**Your instructions**
Which lines run from the line with "client returns: the" through the line with "Done tt (opened host port c'" in the entries below? Print them exactly, both ends included, and nothing more.

**Task inputs**
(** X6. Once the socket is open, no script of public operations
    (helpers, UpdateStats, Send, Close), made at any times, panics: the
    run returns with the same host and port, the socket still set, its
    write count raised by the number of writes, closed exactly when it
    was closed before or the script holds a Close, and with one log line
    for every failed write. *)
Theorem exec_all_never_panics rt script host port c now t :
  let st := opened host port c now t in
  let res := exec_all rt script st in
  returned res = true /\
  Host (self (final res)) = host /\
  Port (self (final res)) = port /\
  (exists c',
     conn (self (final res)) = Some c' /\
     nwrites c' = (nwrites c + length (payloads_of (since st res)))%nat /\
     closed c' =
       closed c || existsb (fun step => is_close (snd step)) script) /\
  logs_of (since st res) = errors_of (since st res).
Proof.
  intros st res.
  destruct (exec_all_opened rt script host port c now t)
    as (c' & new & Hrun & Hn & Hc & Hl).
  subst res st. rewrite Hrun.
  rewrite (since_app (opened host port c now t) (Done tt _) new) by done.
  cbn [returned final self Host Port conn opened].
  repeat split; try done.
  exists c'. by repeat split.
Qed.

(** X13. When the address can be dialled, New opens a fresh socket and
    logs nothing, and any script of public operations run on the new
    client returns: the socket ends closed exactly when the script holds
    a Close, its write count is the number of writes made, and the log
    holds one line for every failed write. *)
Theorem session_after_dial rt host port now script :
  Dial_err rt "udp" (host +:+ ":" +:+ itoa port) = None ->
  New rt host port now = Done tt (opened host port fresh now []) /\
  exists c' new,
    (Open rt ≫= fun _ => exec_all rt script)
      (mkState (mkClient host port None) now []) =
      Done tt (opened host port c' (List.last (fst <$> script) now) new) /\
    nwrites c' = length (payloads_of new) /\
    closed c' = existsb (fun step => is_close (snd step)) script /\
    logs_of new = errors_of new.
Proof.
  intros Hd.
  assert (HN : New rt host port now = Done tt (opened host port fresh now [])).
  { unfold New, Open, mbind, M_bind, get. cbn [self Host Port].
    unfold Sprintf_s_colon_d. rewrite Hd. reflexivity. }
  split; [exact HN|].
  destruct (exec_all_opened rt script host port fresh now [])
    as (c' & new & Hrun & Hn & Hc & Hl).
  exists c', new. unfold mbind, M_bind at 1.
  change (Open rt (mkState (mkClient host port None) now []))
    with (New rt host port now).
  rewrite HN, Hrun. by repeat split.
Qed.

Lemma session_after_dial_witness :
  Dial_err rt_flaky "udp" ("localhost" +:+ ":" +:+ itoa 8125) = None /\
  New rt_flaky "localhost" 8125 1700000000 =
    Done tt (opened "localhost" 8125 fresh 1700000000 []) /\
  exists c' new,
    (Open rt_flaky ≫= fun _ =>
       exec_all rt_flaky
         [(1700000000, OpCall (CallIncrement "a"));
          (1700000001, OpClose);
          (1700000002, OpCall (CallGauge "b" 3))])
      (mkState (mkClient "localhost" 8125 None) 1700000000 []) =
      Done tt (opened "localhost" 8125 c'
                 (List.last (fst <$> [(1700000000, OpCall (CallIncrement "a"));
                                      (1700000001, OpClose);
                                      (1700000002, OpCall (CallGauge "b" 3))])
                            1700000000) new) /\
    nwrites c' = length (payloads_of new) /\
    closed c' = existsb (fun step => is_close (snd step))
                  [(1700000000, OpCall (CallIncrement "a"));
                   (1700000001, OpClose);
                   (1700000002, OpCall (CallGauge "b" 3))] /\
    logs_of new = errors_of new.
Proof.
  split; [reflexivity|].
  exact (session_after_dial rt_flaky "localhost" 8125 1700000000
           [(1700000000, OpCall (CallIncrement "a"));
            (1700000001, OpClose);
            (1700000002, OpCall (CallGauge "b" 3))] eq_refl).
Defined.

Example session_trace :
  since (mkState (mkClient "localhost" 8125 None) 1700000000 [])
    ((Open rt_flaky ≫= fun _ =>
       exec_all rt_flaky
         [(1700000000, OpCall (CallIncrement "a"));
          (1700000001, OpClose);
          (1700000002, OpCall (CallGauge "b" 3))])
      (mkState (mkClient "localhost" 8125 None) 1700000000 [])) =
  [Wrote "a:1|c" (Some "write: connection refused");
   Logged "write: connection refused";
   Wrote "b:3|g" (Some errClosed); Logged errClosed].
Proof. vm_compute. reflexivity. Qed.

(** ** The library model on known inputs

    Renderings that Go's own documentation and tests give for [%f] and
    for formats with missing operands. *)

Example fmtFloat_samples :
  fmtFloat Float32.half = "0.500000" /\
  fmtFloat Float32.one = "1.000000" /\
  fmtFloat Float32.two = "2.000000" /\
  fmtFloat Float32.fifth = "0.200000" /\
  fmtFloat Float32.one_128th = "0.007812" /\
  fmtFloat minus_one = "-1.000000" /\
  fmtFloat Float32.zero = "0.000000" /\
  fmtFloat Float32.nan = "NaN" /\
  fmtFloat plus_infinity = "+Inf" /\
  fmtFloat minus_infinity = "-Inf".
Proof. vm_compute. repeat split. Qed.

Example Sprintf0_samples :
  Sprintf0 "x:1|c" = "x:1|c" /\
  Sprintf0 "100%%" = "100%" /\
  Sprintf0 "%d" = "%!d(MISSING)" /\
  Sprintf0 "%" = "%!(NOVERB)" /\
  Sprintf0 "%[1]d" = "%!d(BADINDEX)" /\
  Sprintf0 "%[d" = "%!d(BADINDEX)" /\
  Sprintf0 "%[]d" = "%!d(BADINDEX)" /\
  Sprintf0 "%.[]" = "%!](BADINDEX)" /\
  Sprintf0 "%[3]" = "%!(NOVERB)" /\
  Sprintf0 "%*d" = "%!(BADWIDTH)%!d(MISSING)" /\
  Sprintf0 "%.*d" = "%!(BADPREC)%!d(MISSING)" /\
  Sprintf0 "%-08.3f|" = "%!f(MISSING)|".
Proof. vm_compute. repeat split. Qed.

**Exercise result**
    client returns: the socket ends closed exactly when the script holds
    a Close, its write count is the number of writes made, and the log
    holds one line for every failed write. *)
Theorem session_after_dial rt host port now script :
  Dial_err rt "udp" (host +:+ ":" +:+ itoa port) = None ->
  New rt host port now = Done tt (opened host port fresh now []) /\
  exists c' new,
    (Open rt ≫= fun _ => exec_all rt script)
      (mkState (mkClient host port None) now []) =
      Done tt (opened host port c' (List.last (fst <$> script) now) new) /\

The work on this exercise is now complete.